Jerry Ruff, 72, a retired UC Davis Veterinary School animal technician who suffers from dementia, isn't a Medi-Cal recipient. His wife of 43 years, Wilean, a kindergarten teacher, pays almost $2,000 a month on her own for his care – $1,210 to the Yolo Adult Day Health program and the rest to a private attendant who helps Jerry board the center's bus after she leaves for school.

She wouldn't be able to afford full-time private care for him, she says.

"If I can't send him to the center, I'll have to quit work immediately," said Ruff. "I won't have a choice. I'll be forced to immediately retire.

"I'm so afraid."


Santiago Chavarria checks out Carol Tam's pet rat. Yolo Adult Day Health Center provides health care and daily activities for patients old and young.

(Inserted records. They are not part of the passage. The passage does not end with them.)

(** * teamcity-ts: the XML document model and the Construct tree

    A shallow embedding of [lib/xml.ts] ([XmlDocument], [XmlElement],
    [parseArgs]) and of [lib/construct.ts] ([Construct]), followed by the
    properties of these two files that the specification relies on.

    JavaScript objects are mutable and shared, so elements, documents and
    constructs live in a store and are named by references; a method is a
    function from the store to the store and an outcome (a returned value or
    a thrown error). *)

From stdpp Require Import gmap strings list fin_maps pretty.
From Stdlib Require Ascii.

Set Default Proof Using "Type".
Set Warnings "-register-all".

(* ================================================================== *)
(** * Part I: definitions                                              *)
(* ================================================================== *)

(** ** JavaScript strings *)

Module JsString.

(** The double-quote character, code unit 34. *)
Definition dquote : Ascii.ascii :=
  Ascii.Ascii false true false false false true false false.

(** [s.replaceAll(c, rep)] for a search string made of the single
    character [c]: every occurrence of [c], left to right, is replaced. *)
Fixpoint replaceAll (c : Ascii.ascii) (rep : string) (s : string) : string :=
  match s with
  | EmptyString => EmptyString
  | String x s' =>
      if decide (x = c) then rep +:+ replaceAll c rep s'
      else String x (replaceAll c rep s')
  end.

(** [xs.join] with the empty separator. *)
Definition join (xs : list string) : string :=
  foldr String.append EmptyString xs.

(** A template literal hole [${v}] filled with a [string | undefined]. *)
Definition interpolate (v : option string) : string :=
  match v with
  | Some s => s
  | None => "undefined"
  end.

(** Does the character occur in the string? *)
Fixpoint occurs (c : Ascii.ascii) (s : string) : bool :=
  match s with
  | EmptyString => false
  | String x s' => bool_decide (x = c) || occurs c s'
  end.

End JsString.

(** ** The store of XML objects *)

Module Xml.

(** References are indices. *)
Abbreviation ref := nat (only parsing).

(** A [Record<string, string>], as [Object.entries] enumerates it. The
    record is held by value: nothing below depends on two elements
    sharing one attributes object. *)
Definition Attributes := list (string * string).

(** [parent?: XmlDocument | XmlElement] *)
Inductive Parent :=
| ParentDocument (d : ref)
| ParentElement (e : ref).

Record XmlElement := mkXmlElement {
  name : string;
  attributes : option Attributes;
  content : option string;
  parent : option Parent;
  children : list ref
}.

Record XmlDocument := mkXmlDocument {
  root : option ref
}.

(** A reference is an index into the list of objects of its class; an
    object, once allocated, is never removed. *)
Record Heap := mkHeap {
  heap_elements : list XmlElement;
  heap_documents : list XmlDocument
}.

Definition empty_heap : Heap := mkHeap [] [].

(** [throw new Error(message)] *)
Inductive Error := mkError (message : string).

Inductive Outcome (A : Type) :=
| Returned (a : A)
| Thrown (e : Error).
Arguments Returned {A} a.
Arguments Thrown {A} e.

(** A computation on the store. The store is kept when an error is
    thrown: what was mutated before the throw stays mutated. *)
Definition M (A : Type) : Type := Heap → Heap * Outcome A.

Definition ret {A} (a : A) : M A := λ h, (h, Returned a).

Definition throw {A} (e : Error) : M A := λ h, (h, Thrown e).

Definition bind {A B} (m : M A) (k : A → M B) : M B := λ h,
  match m h with
  | (h', Returned a) => k a h'
  | (h', Thrown e) => (h', Thrown e)
  end.

Declare Scope js_scope.
Delimit Scope js_scope with js.
Notation "x <- m ;; k" := (bind m (λ x, k))
  (at level 100, m at next level, right associativity) : js_scope.
Notation "m ;; k" := (bind m (λ _, k))
  (at level 100, right associativity) : js_scope.
Local Open Scope js_scope.

(** A callback [(parent: XmlElement) => void]: arbitrary code that runs
    on the store and may throw. *)
Definition Builder : Type := ref → M unit.

(** A value passed in [...args: unknown[]], told apart the way the code
    tells values apart: [instanceof XmlElement] and [typeof]. An
    [ArgObject] is any other non-null object, given by its entries. *)
Inductive Arg :=
| ArgString (s : string)
| ArgObject (o : Attributes)
| ArgFunction (b : Builder)
| ArgElement (e : ref)
| ArgNull
| ArgUndefined
| ArgOther.

Inductive JsType := TString | TObject | TFunction | TUndefined | TOther.

Global Instance JsType_eq_dec : EqDecision JsType.
Proof. solve_decision. Defined.

Definition typeof (a : option Arg) : JsType :=
  match a with
  | Some (ArgString _) => TString
  | Some (ArgObject _) | Some (ArgElement _) | Some ArgNull => TObject
  | Some (ArgFunction _) => TFunction
  | Some ArgUndefined | None => TUndefined
  | Some ArgOther => TOther
  end.

(** The cast [args[1] as Record<string, string>]. The declared overloads
    pass an attributes record here. An element instance in this position
    is outside them: the code would keep that element object as the
    attributes, and [toString] would fail on its entries; here it is given
    no entries, and nothing below is stated about such a call. *)
Definition as_record (a : option Arg) : Attributes :=
  match a with
  | Some (ArgObject o) => o
  | _ => []
  end.

Definition as_string (a : option Arg) : option string :=
  match a with
  | Some (ArgString s) => Some s
  | _ => None
  end.

Definition as_function (a : option Arg) : option Builder :=
  match a with
  | Some (ArgFunction b) => Some b
  | _ => None
  end.

Definition is_null (a : option Arg) : bool :=
  match a with
  | Some ArgNull => true
  | _ => false
  end.

Record NodeArgs := mkNodeArgs {
  na_name : string;
  na_content : option string;
  na_attributes : option Attributes;
  na_builder : option Builder
}.

Definition no_args_error : Error := mkError "No args to parse".
Definition no_name_error : Error := mkError "an element name must be provided".
Definition duplicate_root_error : Error :=
  mkError "An XmlDocument can only have a single root node".

(** [function parseArgs(...args: unknown[]): NodeArgs]; reading past the
    end of [args] gives [undefined]. *)
Definition parseArgs (args : list Arg) : Error + NodeArgs :=
  if decide (length args = 0) then inl no_args_error
  else
    match as_string (args !! 0) with
    | None => inl no_name_error
    | Some name =>
        let content :=
          if decide (typeof (args !! 1) = TString) then as_string (args !! 1)
          else if decide (typeof (args !! 2) = TString) then as_string (args !! 2)
          else None in
        let attributes :=
          if bool_decide (typeof (args !! 1) = TObject) && negb (is_null (args !! 1))
          then Some (as_record (args !! 1))
          else None in
        let builder :=
          if decide (typeof (args !! 1) = TFunction) then as_function (args !! 1)
          else if decide (typeof (args !! 2) = TFunction) then as_function (args !! 2)
          else if decide (typeof (args !! 3) = TFunction) then as_function (args !! 3)
          else None in
        inr (mkNodeArgs name content attributes builder)
    end.

(** *** Reading and writing fields *)

Definition alloc_element (e : XmlElement) : M ref := λ h,
  (mkHeap (heap_elements h ++ [e]) (heap_documents h),
   Returned (length (heap_elements h))).

Definition alloc_document (d : XmlDocument) : M ref := λ h,
  (mkHeap (heap_elements h) (heap_documents h ++ [d]),
   Returned (length (heap_documents h))).

Definition modify_element (r : ref) (f : XmlElement → XmlElement) : M unit :=
  λ h, (mkHeap (alter f r (heap_elements h)) (heap_documents h), Returned tt).

Definition modify_document (r : ref) (f : XmlDocument → XmlDocument) : M unit :=
  λ h, (mkHeap (heap_elements h) (alter f r (heap_documents h)), Returned tt).

Definition set_attributes (v : option Attributes) (e : XmlElement) : XmlElement :=
  mkXmlElement (name e) v (content e) (parent e) (children e).

Definition set_content (v : option string) (e : XmlElement) : XmlElement :=
  mkXmlElement (name e) (attributes e) v (parent e) (children e).

Definition set_parent (v : option Parent) (e : XmlElement) : XmlElement :=
  mkXmlElement (name e) (attributes e) (content e) v (children e).

(** [this.children.push(node)] *)
Definition push_child (node : ref) (e : XmlElement) : XmlElement :=
  mkXmlElement (name e) (attributes e) (content e) (parent e) (children e ++ [node]).

Definition set_root (v : option ref) (d : XmlDocument) : XmlDocument :=
  mkXmlDocument v.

Santiago Chavarria gets ready to take a nap after his daughter-in-law Susan Chavarria, right, tucks him in at home in Knights Landing. The state's adult day program is also a lifeline for Wilean Ruff of Davis, who says she'll have to quit her job two years shy of full retirement if she has to care for her husband, Jerry, at home – a move that would hurt her financially for the rest of her life. "I won't have a choice," says Ruff, whose husband has dementia. "I'll be forced to immediately retire. I'm so afraid."

Activity assistant Rebecca Culverson, left, helps Santiago Chavarria play dominoes with his 73-year-old brother, Eduardo, right, at Yolo Adult Day Health Center. Program cuts could eliminate 7,600 jobs as well as shifting 37,000 clients to nursing homes or the state's in-home care program.